→ Exercise brief: Please give back, word for word, each line from the start of the entries through the one in which "Definition upper (c" is found.

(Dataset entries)
↓↓↓

(* ===== verification/Fat.v ===== *)
(** * Fat: the FAT32 server's operations ([_sdk/user_backup/fat32.c])

    The static objects, the file allocation table, directories and file data.
    [fuel] bounds the loops that follow a cluster chain, which the code does not
    bound. *)

From S2P Require Import Prelude Sectors.

Definition FAT32_DRIVE : Z := 1.
Definition EOC : Z := 0x0FFFFFF8.

(** The static objects, the disk behind the system calls, and the messages sent
    so far, latest first: receiver, type, data. *)
Record fat (D : Type) := Fat {
  bytes_per_sector : Z;
  sectors_per_cluster : Z;
  reserved_sectors : Z;
  num_fats : Z;
  sectors_per_fat : Z;
  root_cluster : Z;
  first_data_sector : Z;
  disk : D;
  file_buf : list Z;
  sent : list (Z * Z * list Z);
}.
Arguments Fat {D}.
Arguments bytes_per_sector {D}.
Arguments sectors_per_cluster {D}.
Arguments reserved_sectors {D}.
Arguments num_fats {D}.
Arguments sectors_per_fat {D}.
Arguments root_cluster {D}.
Arguments first_data_sector {D}.
Arguments disk {D}.
Arguments file_buf {D}.
Arguments sent {D}.

Definition set_disk {D} (d : D) (s : fat D) : fat D :=
  Fat (bytes_per_sector s) (sectors_per_cluster s) (reserved_sectors s) (num_fats s) (sectors_per_fat s)
    (root_cluster s) (first_data_sector s) d (file_buf s) (sent s).
Definition set_file_buf {D} (b : list Z) (s : fat D) : fat D :=
  Fat (bytes_per_sector s) (sectors_per_cluster s) (reserved_sectors s) (num_fats s) (sectors_per_fat s)
    (root_cluster s) (first_data_sector s) (disk s) b (sent s).
Definition set_sent {D} (l : list (Z * Z * list Z)) (s : fat D) : fat D :=
  Fat (bytes_per_sector s) (sectors_per_cluster s) (reserved_sectors s) (num_fats s) (sectors_per_fat s)
    (root_cluster s) (first_data_sector s) (disk s) (file_buf s) l.

(** ** Names *)

(** [if (c >= 'a' && c <= 'z') c -= 32;] *)
Definition upper (c : Z) : Z := if (97 <=? c) && (c <=? 122) then c - 32 else c.

(** A C string is the list of its bytes before the terminating 0. *)
Fixpoint c_string (l : list Z) : list Z :=
  match l with
  | [] => []
  | b :: l' => if b =? 0 then [] else b :: c_string l'
  end.

(** The index of the first [c] in a string. *)
Fixpoint index_of (c : Z) (name : list Z) : option nat :=
  match name with
  | [] => None
  | b :: name' => if b =? c then Some O else S <$> index_of c name'
  end.

(** Up to [n] bytes of the string [name], in upper case, to [out] from [o] on. *)
Fixpoint copy_upper (n : nat) (name : list Z) (o : nat) (out : list Z) : list Z :=
  match n, name with
  | S n', c :: name' => copy_upper n' name' (S o) (<[o := upper c]> out)
  | _, _ => out
  end.

Definition to_8_3 (name : list Z) : list Z :=
  let out := replicate 11 32 in
  let dot := index_of 46 name in
  let lim := match dot with None => 11%nat | Some d => d end in
  let out := copy_upper (lim `min` 8) name 0 out in
  match dot with
  | None => out
  | Some d => copy_upper 3 (drop (S d) name) 8 out
  end.

(** ** The allocation table *)

Section Fat.
Context {D : Type} `{BlockDev D} (fuel : nat).

Notation P := (U (fat D)).

(** The results of the calls: [None] is a negative return value. *)
Definition read_sector (drive lba : Z) : P (option (list Z)) := ugets (λ s, bd_read (disk s) drive lba).

Definition write_sector (drive lba : Z) (buf : list Z) : P bool := λ s,
  match bd_write (disk s) drive lba buf with
  | Some d => UOk true (set_disk d s)
  | None => UOk false s
  end.

(** The layout read from the boot sector. *)
Definition init_fs : P bool :=
  o ← read_sector FAT32_DRIVE 0;
  match o with
  | None => mret false
  | Some sec =>
    if in_buf sec 0 512 then
      umodify (λ s, Fat (le16 sec 0x0B) (byte sec 0x0D) (le16 sec 0x0E) (byte sec 0x10) (le32 sec 0x24) (le32 sec 0x2C)
        (u32 (le16 sec 0x0E + byte sec 0x10 * le32 sec 0x24)) (disk s) (file_buf s) (sent s)) ;;
      mret true
    else utrap
  end.

Definition cluster_to_sector (c : Z) : P Z :=
  ugets (λ s, u32 (first_data_sector s + u32 (c - 2) * sectors_per_cluster s)).

(** Sector and offset of the entry of cluster [c]; a division by 0 traps. *)
Definition fat_pos (c : Z) : P (Z * Z) :=
  bps ← ugets bytes_per_sector;
  res ← ugets reserved_sectors;
  if bps =? 0 then utrap
  else
    let off := u32 (c * 4) in
    mret (u32 (res + off / bps), off mod bps).

Definition next_cluster (c : Z) : P Z :=
  pos ← fat_pos c;
  o ← read_sector FAT32_DRIVE pos.1;
  match o with
  | None => mret 0
  | Some sec => v ← rd32 sec pos.2; mret (Z.land v 0x0FFFFFFF)
  end.

Definition set_fat_entry (c val : Z) : P bool :=
  pos ← fat_pos c;
  o ← read_sector FAT32_DRIVE pos.1;
  match o with
  | None => mret false
  | Some sec =>
    v ← rd32 sec pos.2;
    sec' ← wr32 sec pos.2 (Z.lor (Z.land v 0xF0000000) (Z.land val 0x0FFFFFFF));
    write_sector FAT32_DRIVE pos.1 sec'
  end.

Definition is_eoc (c : Z) : bool := EOC <=? c.

(** [!is_eoc(c) && c >= 2] *)
Definition in_chain (c : Z) : bool := negb (is_eoc c) && (2 <=? c).

(** The search of [alloc_cluster] from [c] on, [n] entries. *)
Fixpoint alloc_from (n : nat) (c : Z) : P Z :=
  match n with
  | O => mret 0
  | S n' =>
    v ← next_cluster c;
    if v =? 0 then
      ok ← set_fat_entry c EOC;
      mret (if ok : bool then c else 0)
    else alloc_from n' (c + 1)
  end.

Definition alloc_cluster : P Z :=
  spf ← ugets sectors_per_fat;
  bps ← ugets bytes_per_sector;
  let total_entries := u32 (spf * (bps / 4)) in
  alloc_from (Z.to_nat (total_entries - 2)) 2.

Fixpoint free_chain (n : nat) (c : Z) : P unit :=
  if in_chain c then
    match n with
    | O => ufuel
    | S n' =>
      next ← next_cluster c;
      set_fat_entry c 0 ;;
      free_chain n' next
    end
  else mret tt.

Definition free_cluster_chain (start : Z) : P unit := free_chain fuel start.

(** ** Directories *)

(** The tests of an entry of 32 bytes at [off]. *)
Definition entry_end (sec : list Z) (off : Z) : bool := byte sec off =? 0.
Definition entry_skip (sec : list Z) (off : Z) : bool :=
  (byte sec off =? 0xE5) || (byte sec (off + 0xB) =? 0x0F) || negb (Z.land (byte sec (off + 0xB)) 0x08 =? 0).
Definition entry_match (sec name : list Z) (off : Z) : bool := bool_decide (slice sec off 11 = name).
Definition entry_cluster (sec : list Z) (off : Z) : Z := le16 sec (off + 0x14) * 2 ^ 16 + le16 sec (off + 0x1A).
Definition entry_size (sec : list Z) (off : Z) : Z := le32 sec (off + 0x1C).

(** A loop over the sectors of a chain: [body] gets the number of a sector and
    its contents and may end the search; [None] when a sector cannot be read or
    the chain ends. *)
Definition scan_cluster {A} (c : Z) (body : Z → list Z → P (option A)) (fail : P A) : P (option A) :=
  sec_base ← cluster_to_sector c;
  n ← ugets sectors_per_cluster;
  ufor_exit (Z.to_nat n) 0 (λ k,
    let lba := u32 (sec_base + k) in
    o ← read_sector FAT32_DRIVE lba;
    match o with
    | None => a ← fail; mret (Some a)
    | Some sec => if in_buf sec 0 512 then body lba sec else utrap
    end).

Fixpoint scan_chain {A} (n : nat) (c : Z) (body : Z → list Z → P (option A)) (fail : P A) : P (option A) :=
  if in_chain c then
    match n with
    | O => ufuel
    | S n' =>
      r ← scan_cluster c body fail;
      match r with
      | Some a => mret (Some a)
      | None => next ← next_cluster c; scan_chain n' next body fail
      end
    end
  else mret None.

(** The loop over the sixteen entries of a sector in [find_in_dir]: [Some None]
    leaves the function with -1.  [null] says that [out_size] is a null pointer,
    through which the result is stored all the same. *)
Fixpoint find_entry (n : nat) (off : Z) (sec name : list Z) (null : bool) : P (option (option (Z * Z))) :=
  match n with
  | O => mret None
  | S n' =>
    if entry_end sec off then mret (Some None)
    else if entry_skip sec off then find_entry n' (off + 32) sec name null
    else if entry_match sec name off then
      if null then utrap else mret (Some (Some (entry_cluster sec off, entry_size sec off)))
    else find_entry n' (off + 32) sec name null
  end.

(** [Some (cluster, size)] for the return value 1, [None] for -1. *)
Definition find_in_dir (dir_cluster : Z) (name : list Z) (null : bool) : P (option (Z * Z)) :=
  r ← scan_chain fuel dir_cluster (λ _ sec, find_entry 16 0 sec name null) (mret None);
  mret (default None r).

(** The directory part of a path with a [/], or an error for one of more than 63
    bytes, and the rest. *)
Definition split_path (path : list Z) : option (list Z * list Z) :=
  i ← index_of 47 path; mret (take i path, drop (S i) path).

Definition resolve_path (path : list Z) : P (option (Z * Z)) :=
  root ← ugets root_cluster;
  match split_path path with
  | Some (dirname, file) =>
    if (63 <? length dirname)%nat then mret None
    else
      o ← find_in_dir root (to_8_3 dirname) false;
      match o with
      | None => mret None
      | Some (tmp_cluster, _) => find_in_dir tmp_cluster (to_8_3 file) false
      end
  | None => find_in_dir root (to_8_3 path) false
  end.

(** The caller passes a null pointer for the size of the directory. *)
Definition resolve_parent (path : list Z) : P (option (Z * list Z)) :=
  root ← ugets root_cluster;
  match split_path path with
  | Some (dirname, file) =>
    if (63 <? length dirname)%nat then mret None
    else
      o ← find_in_dir root (to_8_3 dirname) true;
      match o with
      | None => mret None
      | Some (tmp_cluster, _) => mret (Some (tmp_cluster, file))
      end
  | None => mret (Some (root, path))
  end.

(** The offset of the first free entry of a sector. *)
Fixpoint free_slot (n : nat) (off : Z) (sec : list Z) : option Z :=
  match n with
  | O => None
  | S n' => if (byte sec off =? 0) || (byte sec off =? 0xE5) then Some off else free_slot n' (off + 32) sec
  end.

(** The result is the offset within its sector, whichever sector that is. *)
Definition free_dir_entry (dir_cluster : Z) : P (option Z) :=
  r ← scan_chain fuel dir_cluster (λ lba sec,
    match free_slot 16 0 sec with
    | None => mret None
    | Some off => ok ← write_sector FAT32_DRIVE lba sec; mret (Some (if ok : bool then Some off else None))
    end) (mret None);
  mret (default None r).

(** Not called by the server.  The entries are 32 bytes apart on both sides. *)
Fixpoint put_entries (n : nat) (i entry_off entry_size : Z) (entries sec : list Z) : P (list Z) :=
  match n with
  | O => mret sec
  | S n' =>
    bs ← rd_slice entries (i * 32) entry_size;
    sec ← wr_slice sec (entry_off + i * 32) bs;
    put_entries n' (i + 1) entry_off entry_size entries sec
  end.

Definition write_dir_entries (entry_off sec_sector : Z) (entries : list Z) (n entry_size : Z) : P bool :=
  o ← read_sector FAT32_DRIVE sec_sector;
  match o with
  | None => mret false
  | Some sec => sec ← put_entries (Z.to_nat n) 0 entry_off entry_size entries sec; write_sector FAT32_DRIVE sec_sector sec
  end.

Fixpoint delete_in_sector (n : nat) (off lba : Z) (sec name : list Z) : P (option bool) :=
  match n with
  | O => mret None
  | S n' =>
    if entry_end sec off then mret (Some false)
    else if entry_skip sec off then delete_in_sector n' (off + 32) lba sec name
    else if entry_match sec name off then
      let start_cluster := entry_cluster sec off in
      let sec := put8 sec off 0xE5 in
      ok ← write_sector FAT32_DRIVE lba sec;
      if negb ok then mret (Some false)
      else
        (if Z.land (byte sec (off + 0xB)) 0x10 =? 0 then free_cluster_chain start_cluster else mret tt) ;;
        mret (Some true)
    else delete_in_sector n' (off + 32) lba sec name
  end.

Definition delete_entry (dir_cluster : Z) (name : list Z) : P bool :=
  r ← scan_chain fuel dir_cluster (λ lba sec, delete_in_sector 16 0 lba sec name) (mret false);
  mret (default false r).

(** ** File data *)

(** One sector of [write_file_data]: [chunk] bytes of [data] from [pos] on, then
    zeros up to the sector size.  The code leaves what lies beyond a sector size
    below 512 uninitialised; zeros stand for it here. *)
Definition data_sector (data : list Z) (pos chunk bps : Z) : P (list Z) :=
  bs ← rd_slice data pos chunk;
  if bps <=? 512 then mret (bs ++ replicate (Z.to_nat (bps - chunk)) 0 ++ replicate (Z.to_nat (512 - bps)) 0)
  else utrap.

(** The loop over the sectors of a cluster; [None] when a write fails, else the
    number of bytes written. *)
Fixpoint write_sectors (n : nat) (k sbase : Z) (data : list Z) (off to_write done : Z) : P (option Z) :=
  match n with
  | O => mret (Some done)
  | S n' =>
    if done <? to_write then
      bps ← ugets bytes_per_sector;
      let chunk := if bps <? to_write - done then bps else to_write - done in
      sec ← data_sector data (off + done) chunk bps;
      ok ← write_sector FAT32_DRIVE (u32 (sbase + k)) sec;
      if negb ok then mret None else write_sectors n' (k + 1) sbase data off to_write (done + chunk)
    else mret (Some done)
  end.

Fixpoint write_loop (n : nat) (c off prev : Z) (data : list Z) (size : Z) : P bool :=
  if off <? size then
    match n with
    | O => ufuel
    | S n' =>
      o ← (if is_eoc c || (c <? 2) then
             new_c ← alloc_cluster;
             if new_c =? 0 then mret None
             else if negb (prev =? 0) then
               ok ← set_fat_entry prev new_c;
               mret (if ok : bool then Some new_c else None)
             else mret (Some new_c)
           else mret (Some c));
      match o with
      | None => mret false
      | Some c =>
        sbase ← cluster_to_sector c;
        bps ← ugets bytes_per_sector;
        spc ← ugets sectors_per_cluster;
        let to_write := if bps * spc <? size - off then bps * spc else size - off in
        w ← write_sectors (Z.to_nat spc) 0 sbase data off to_write 0;
        match w with
        | None => mret false
        | Some done => next ← next_cluster c; write_loop n' next (off + done) c data size
        end
      end
    end
  else mret true.

Definition write_file_data (start_cluster : Z) (data : list Z) (size : Z) : P bool :=
  write_loop fuel start_cluster 0 0 data size.

End Fat.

↑↑↑

→ Result of the task:
(* ===== verification/Fat.v ===== *)
(** * Fat: the FAT32 server's operations ([_sdk/user_backup/fat32.c])

    The static objects, the file allocation table, directories and file data.
    [fuel] bounds the loops that follow a cluster chain, which the code does not
    bound. *)

From S2P Require Import Prelude Sectors.

Definition FAT32_DRIVE : Z := 1.
Definition EOC : Z := 0x0FFFFFF8.

(** The static objects, the disk behind the system calls, and the messages sent
    so far, latest first: receiver, type, data. *)
Record fat (D : Type) := Fat {
  bytes_per_sector : Z;
  sectors_per_cluster : Z;
  reserved_sectors : Z;
  num_fats : Z;
  sectors_per_fat : Z;
  root_cluster : Z;
  first_data_sector : Z;
  disk : D;
  file_buf : list Z;
  sent : list (Z * Z * list Z);
}.
Arguments Fat {D}.
Arguments bytes_per_sector {D}.
Arguments sectors_per_cluster {D}.
Arguments reserved_sectors {D}.
Arguments num_fats {D}.
Arguments sectors_per_fat {D}.
Arguments root_cluster {D}.
Arguments first_data_sector {D}.
Arguments disk {D}.
Arguments file_buf {D}.
Arguments sent {D}.

Definition set_disk {D} (d : D) (s : fat D) : fat D :=
  Fat (bytes_per_sector s) (sectors_per_cluster s) (reserved_sectors s) (num_fats s) (sectors_per_fat s)
    (root_cluster s) (first_data_sector s) d (file_buf s) (sent s).
Definition set_file_buf {D} (b : list Z) (s : fat D) : fat D :=
  Fat (bytes_per_sector s) (sectors_per_cluster s) (reserved_sectors s) (num_fats s) (sectors_per_fat s)
    (root_cluster s) (first_data_sector s) (disk s) b (sent s).
Definition set_sent {D} (l : list (Z * Z * list Z)) (s : fat D) : fat D :=
  Fat (bytes_per_sector s) (sectors_per_cluster s) (reserved_sectors s) (num_fats s) (sectors_per_fat s)
    (root_cluster s) (first_data_sector s) (disk s) (file_buf s) l.

(** ** Names *)

(** [if (c >= 'a' && c <= 'z') c -= 32;] *)
Definition upper (c : Z) : Z := if (97 <=? c) && (c <=? 122) then c - 32 else c.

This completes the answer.